1. Field of the Invention
The invention relates generally to communication network, and more particularly to a system and method for effective transportation of packetized data communication.
2. Discussion of the Background
Communication network includes devices that comprise of hardware and software systems and utilizes interdependent processes to enable the processing and transmission of analog and digital signals. The transmission of signals are done seamlessly across and between circuits switched and packet switched networks. As an example, a voice over packet gateway enables the transmission of human voice from a conventional public switched network to a packet switched network. Such media over packet communication devices (e.g., Media Gateways) require substantial processing power with sophisticated software controls and applications to enable the effective transmission of data from circuit switched to packet switched networks and back again. One form of media transmission, referred to as voice-over-IP (VoIP), is the transport of voice traffic through the use of the Internet protocol.
VoIP requires notably less average bandwidth than a traditional circuit-switched connection for several reasons. First, by detecting when voice activity is present, VoIP can choose to send no data when a speaker on one end of a conversation is silent. Second, the digital audio bit stream utilized by VoIP may be significantly compressed before transmission using a codec (compression/decompression) scheme. However, there can be delay in receiving data packets.
The characteristics of these networks are such that the total delay experienced by each data packet is a function of variable delays due to physical media access and queuing in addition to fixed propagation delays. The result is that the time difference between transmitting any two packets at the source is unlikely to be the same as that observed upon their arrival at the destination. The delay variations are a particular problem for a stream of multimedia packets, because deviations of inter packet delay can have an impact on the audiovisual quality as perceived by the user.
Typically, synchronization methods are used at the receiver to handle delay variations. These synchronization methods usually operate by selectively choosing to drop certain packets deemed to be late or by adding further playback delays to certain packets at the receiver. The playback delay represents delay experienced at the playback location. Thus, the total delay experienced by any packet represents the sum of network delay and playback delay.

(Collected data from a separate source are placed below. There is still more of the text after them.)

(** X16: [_extract_includes] passes on what the query raises.  Of captures
    that are a list of (node, capture name) tuples it returns no include,
    whatever the file includes; of captures that are a dictionary by
    capture name it raises [ValueError] unless every key has exactly two
    characters (the names [path] and [include] have not), and then returns
    no include.  Of a list of (capture name, node) tuples, the shape its
    loop is written for, it raises exactly when a capture labelled [path]
    has no parent or its bytes or those of its parent are no UTF-8;
    otherwise it returns one include per such capture, in their order, with
    the line of the path token counted from 1, marked as a system include
    exactly when the text of the parent contains [<].  The path is the text
    of the token without the quotes and angle brackets at its two ends: it
    neither starts nor ends with one, and a text that is a stripped body
    between two runs of these characters gives the body. *)
Theorem extract_includes_paths
    (queries : gmap string (Handle → Result PyObj))
    (root : Handle) (source : string) :
  (∀ e, execute_query queries "includes" root = Raise e →
        _extract_includes queries root source = Raise e)
  ∧ (∀ pairs,
       execute_query queries "includes" root = Ok (node_name_pairs pairs) →
       _extract_includes queries root source = Ok [])
  ∧ (∀ groups,
       execute_query queries "includes" root = Ok (captures_by_name groups) →
       _extract_includes queries root source
       = if forallb two_characters (groups.*1) then Ok []
         else Raise ValueError)
  ∧ (∀ pairs,
       execute_query queries "includes" root = Ok (name_node_pairs pairs) →
       let paths := List.filter (λ c, String.eqb c.1 "path") pairs in
       (raises (_extract_includes queries root source)
        ↔ ∃ c, c ∈ paths
               ∧ (raises (get_node_text (node c.2) source)
                  ∨ handle_parent c.2 = None
                  ∨ ∃ parent,
                      handle_parent c.2 = Some parent
                      ∧ raises (get_node_text (node parent) source)))
       ∧ ∀ includes,
           _extract_includes queries root source = Ok includes →
           Forall2
             (λ inc c,
                IncludeInfo.line inc = (SyntaxNode.start_point (node c.2)).1 + 1
                ∧ (∃ parent text,
                     handle_parent c.2 = Some parent
                     ∧ get_node_text (node parent) source = Ok text
                     ∧ (IncludeInfo.is_system inc = true ↔ occurs_in "<" text))
                ∧ Strip.lstrip include_delimiters (IncludeInfo.path inc)
                  = IncludeInfo.path inc
                ∧ Strip.rstrip include_delimiters (IncludeInfo.path inc)
                  = IncludeInfo.path inc
                ∧ ∀ left body right,
                    get_node_text (node c.2) source
                    = Ok (left +:+ body +:+ right) →
                    only_chars include_delimiters left →
                    only_chars include_delimiters right →
                    Strip.lstrip include_delimiters body = body →
                    Strip.rstrip include_delimiters body = body →
                    IncludeInfo.path inc = body)
             includes paths).
Proof.
  destruct (extract_cases queries "includes" "path" root
              (λ captured includes,
                 h ← as_node captured;
                 path_text ← get_node_text (node h) source;
                 let path_text :=
                   Strip.strip ["034"%char; "<"%char; ">"%char] path_text in
                 text ← parent_text h source;
                 let is_system := Str.contains "<" text in
                 Ok (includes
                     ++ [ {| IncludeInfo.path := path_text;
                             IncludeInfo.line := line_of (node h);
                             IncludeInfo.is_system := is_system |} ]))
              [])
    as (Hraise & Hnode & Hdict & Hname); [by vm_compute|].
  change (captures ← execute_query queries "includes" root; _)
    with (_extract_includes queries root source) in *.
  split; [exact Hraise|]. split; [exact Hnode|]. split; [exact Hdict|].
  intros pairs Hpairs paths. rewrite (Hname pairs Hpairs). fold paths.
  rewrite (foldl_append (λ c, include_of c.2 source)).
  2: { intros c s. unfold include_of. simpl.
       destruct (get_node_text (node c.2) source); simpl; [|done].
       by destruct (parent_text c.2 source). }
  split.
  - rewrite raises_fmap, mapM_raises.
    split; intros (c & Hc & Hfail); exists c; (split; [done|]).
    + apply include_of_raises in Hfail as [?|Hparent]; [by left|].
      right. by apply parent_text_raises.
    + apply include_of_raises. destruct Hfail as [?|Hparent]; [by left|].
      right. by apply parent_text_raises.
  - intros includes (bs & Hbs%mapM_Ok & ->)%fmap_Ok. simpl.
    apply Forall2_flip. eapply Forall2_impl; [exact Hbs|].
    intros c inc (path_text & text & Hpath & Htext & ->)%include_of_Ok.
    simpl. apply parent_text_Ok in Htext as (parent & Hparent & Htext).
    split; [done|]. split; [|split; [|split]].
    + exists parent, text. do 2 (split; [done|]). by rewrite contains_spec.
    + apply strip_stable.
    + apply strip_stable.
    + intros left body right Heq Hleft Hright Hl Hr.
      rewrite Hpath in Heq. injection Heq as ->. by apply strip_between.
Qed.

(** The two directives of the example: from the dictionary of the captures
    [_extract_includes] raises, from the (node, capture name) tuples it
    returns no include, and from (capture name, node) tuples both. *)
Lemma extract_includes_paths_witness :
  _extract_includes (example_engine "includes" example_includes_by_name)
    example_includes_tree example_includes_source
  = Raise ValueError
  ∧ _extract_includes (example_engine "includes" example_includes_node_first)
      example_includes_tree example_includes_source
    = Ok []
  ∧ _extract_includes (example_engine "includes" example_includes_name_first)
      example_includes_tree example_includes_source
    = Ok [ {| IncludeInfo.path := "util.h"; IncludeInfo.line := 1;
              IncludeInfo.is_system := false |};
           {| IncludeInfo.path := "vector"; IncludeInfo.line := 2;
              IncludeInfo.is_system := true |} ].
Proof.
  split; [|split].
  - destruct (extract_includes_paths
                (example_engine "includes" example_includes_by_name)
                example_includes_tree example_includes_source)
      as (_ & _ & Hdict & _).
    rewrite (Hdict [("include", example_directives); ("path", example_paths)]);
      [|reflexivity].
    vm_compute. reflexivity.
  - destruct (extract_includes_paths
                (example_engine "includes" example_includes_node_first)
                example_includes_tree example_includes_source)
      as (_ & Hnode & _).
    eapply Hnode. reflexivity.
  - vm_compute. reflexivity.
Defined.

The synchronization methods typically store and track the trends of the delays occurring within the network. Since the network characteristics vary with time, these trends vary, and current information is necessary for the methods to be effective. The methods known in the art include the “full aggregation” method wherein all of the data is accumulated into a single distribution curve throughout the lifetime of the transmission or the “flush and refresh” approach in which statistical samples are stored for a period of time and then periodically flushed and refreshed.
However, some of the above methods are not dynamic and are not suitable for a wide range of applications, which are sensitive to total end-to-end delay (TED).
Accordingly, there is a need for a technique that enables an effective and improved method for predicting and adjusting future TED dynamically to measure network delays and thereby, effectively managing packet delays.